Il regime di Afewerki ha creato un sistema di sorveglianza di massa che gli ispettori onusiani definiscono orwelliano, dove i vicini di casa e a volte gli stessi componenti del nucleo familiare sono costretti alla delazione. A volte, per paura dei poliziotti, vengono denunciate di opposizione al regime anche persone del tutto innocenti che vengono arrestate e detenute per anni senza processi. Nessun uomo o donna sotto i 60 anni può avere un passaporto, perché fino a quell’età sono tutti chiamati a fare il servizio militare. Le carceri eritree sono stracolme di prigionieri politici, religiosi o semplici obiettori che vengono sottoposti sistematicamente a tortura. Decine di prigionieri vengono tenuti in celle sottoterra per mesi o anni. Altri vengono trattenuti in navi cargo ancorate nei porti del Paese, con temperature non tollerabili. Moltissimi sono i morti in carcere.

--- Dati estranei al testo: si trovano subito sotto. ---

(** * Eco-tracker: carbon footprint calculator, recommendation engine and
      trend forecaster

    Shallow embedding of [src/carbon_calculator.py],
    [src/ai_recommendations.py] and [src/ml_models.py].  Python floats are
    modelled as exact rationals [Q]; Python ints as [Z]; dictionaries whose
    iteration order matters as association lists in insertion order;
    exceptions as the [Error] branch of a small result monad. *)

From Stdlib Require Import QArith Qabs Qround Qminmax ZArith String Ascii List Bool Lia.
From Stdlib Require Import Sorting.Sorted Lqa.
Import ListNotations.

Open Scope string_scope.

(** ** Python exceptions and the result monad *)

Inductive py_exn :=
  | KeyError (key : string)
  | IndexError (msg : string)
  | ValueError (msg : string)
  | TypeError (msg : string).

Inductive result (A : Type) :=
  | Ok (a : A)
  | Error (e : py_exn).
Arguments Ok {A} a.
Arguments Error {A} e.

Definition bind {A B} (m : result A) (f : A -> result B) : result B :=
  match m with
  | Ok a => f a
  | Error e => Error e
  end.

Notation "x <- m ;; k" := (bind m (fun x => k))
  (at level 61, m at next level, right associativity).

(** ** Python dictionaries as association lists (insertion order) *)

Fixpoint dict_get {V} (d : list (string * V)) (k : string) : option V :=
  match d with
  | [] => None
  | (k', v) :: d' => if String.eqb k k' then Some v else dict_get d' k
  end.

(** [d[k]]: raises [KeyError] when absent. *)
Definition dict_index {V} (d : list (string * V)) (k : string) : result V :=
  match dict_get d k with
  | Some v => Ok v
  | None => Error (KeyError k)
  end.

(** [d.get(k, default)] *)
Definition dict_get_default {V} (d : list (string * V)) (k : string) (dflt : V) : V :=
  match dict_get d k with
  | Some v => v
  | None => dflt
  end.

Definition dict_mem {V} (d : list (string * V)) (k : string) : bool :=
  match dict_get d k with Some _ => true | None => false end.

(** ** Python string operations on ASCII text *)

Definition is_upper (c : ascii) : bool :=
  (Nat.leb 65 (nat_of_ascii c) && Nat.leb (nat_of_ascii c) 90)%bool.

Definition is_lower (c : ascii) : bool :=
  (Nat.leb 97 (nat_of_ascii c) && Nat.leb (nat_of_ascii c) 122)%bool.

Definition is_cased (c : ascii) : bool := (is_upper c || is_lower c)%bool.

Definition char_lower (c : ascii) : ascii :=
  if is_upper c then ascii_of_nat (nat_of_ascii c + 32) else c.

Definition char_upper (c : ascii) : ascii :=
  if is_lower c then ascii_of_nat (nat_of_ascii c - 32) else c.

(** [str.lower()] *)
Fixpoint lower (s : string) : string :=
  match s with
  | EmptyString => EmptyString
  | String c s' => String (char_lower c) (lower s')
  end.
(** * wrfpyx: WRF output to GFS-style forcing metadata

    A shallow embedding of [src/wrfpyx.py] (the helper [element_exists] and
    the dispatch function [wrf2gfs_params]) together with the parts of the
    Python run time the function leans on: [datetime] arithmetic,
    [datetime.strptime], numpy arrays with [squeeze], indexing and
    broadcasting, and the consistency checks of [xarray.Dataset].

    Conventions.
    - Python [str] values are [string]s of ASCII characters; [str.upper]
      and the character classes of [strptime] are the ASCII ones.
    - Python [float] is IEEE binary64, modelled by the kernel's primitive
      floats. The element type of a NetCDF field is kept abstract behind
      the class [DType], with the instances [binary64] and [binary32].
    - A file is what [xr.open_dataset] returns for it; the files there are
      form a finite map from paths.
    - A call runs in the monad [M]: it threads what was printed on standard
      output and ends in a value or in a raised exception.
    - metpy's humidity formula is an operation of [DType], not modelled
      further. The maximum [DataArray.max] takes is an operation of [DType]
      too; on float data it is numpy's [nanmax], given as [np.nanmax]. *)

From Stdlib Require Import ZArith List String Ascii Lia DecimalString.
From Stdlib Require Import Floats.PrimFloat Floats.FloatOps.
From Stdlib Require Floats.FloatAxioms Floats.SpecFloat.
From Stdlib Require Import Numbers.Cyclic.Int63.Uint63.
From stdpp Require Import base option list gmap strings.

#[local] Set Warnings "-inexact-float".
#[local] Open Scope string_scope.
#[local] Open Scope list_scope.
#[local] Open Scope Z_scope.

(** ** Exceptions, results and the output monad *)

Inductive exn : Type :=
  | FileNotFoundError (path : string)
  | KeyError (key : string)
  | AttributeError (name : string)
  | IndexError
  | ValueError
  | UnboundLocalError (name : string).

L’Eritrea ha inoltre drammatici livelli di malnutrizione e denutrizione definiti allarmanti dalla Fao in occasione della recente giornata mondiale dell’alimentazione. Di fronte a una situazione senza speranza, che si sentono impotenti a cambiare, centinaia di migliaia di eritrei scappano dal loro Paese per vie di fuga mortali attraverso deserti e Paesi vicini in guerra e per mari pericolosi in cerca di sicurezza. Le Nazioni unite hanno rivolto un appello alla comunità internazionale ad accogliere gli eritrei in fuga, offrire loro protezione e rotte migratorie più sicure. Il Mediterraneo, che doveva essere la strada per una vita migliore e sicura, è stata invece la tomba per centinaia di eritrei che hanno visto svanire il loro sogno di libertà, tra inefficienze, fallimenti e lungaggini burocratiche di un sistema internazionale di accoglienza che stenta ancora ad organizzarsi.

Come italiani però dovremmo mostrare maggiore umanità, sensibilità, comprensione, generosità di animo e di mezzi. Se non altro, anche in rispetto della nostra storia. Forse molti di quegli italiani che ora voltano le spalle e che non vorrebbero accogliere in Italia questi disperati, faticano a ricordare che l’Eritrea è stata nostra colonia dal 1872 al 1941; generazioni di famiglie italiane sono vissute accanto agli avi di questi migranti, che hanno servito con lealtà e sono anche morti per il tricolore italiano; persino il nome Eritrea è stato ideato e suggerito dagli italiani.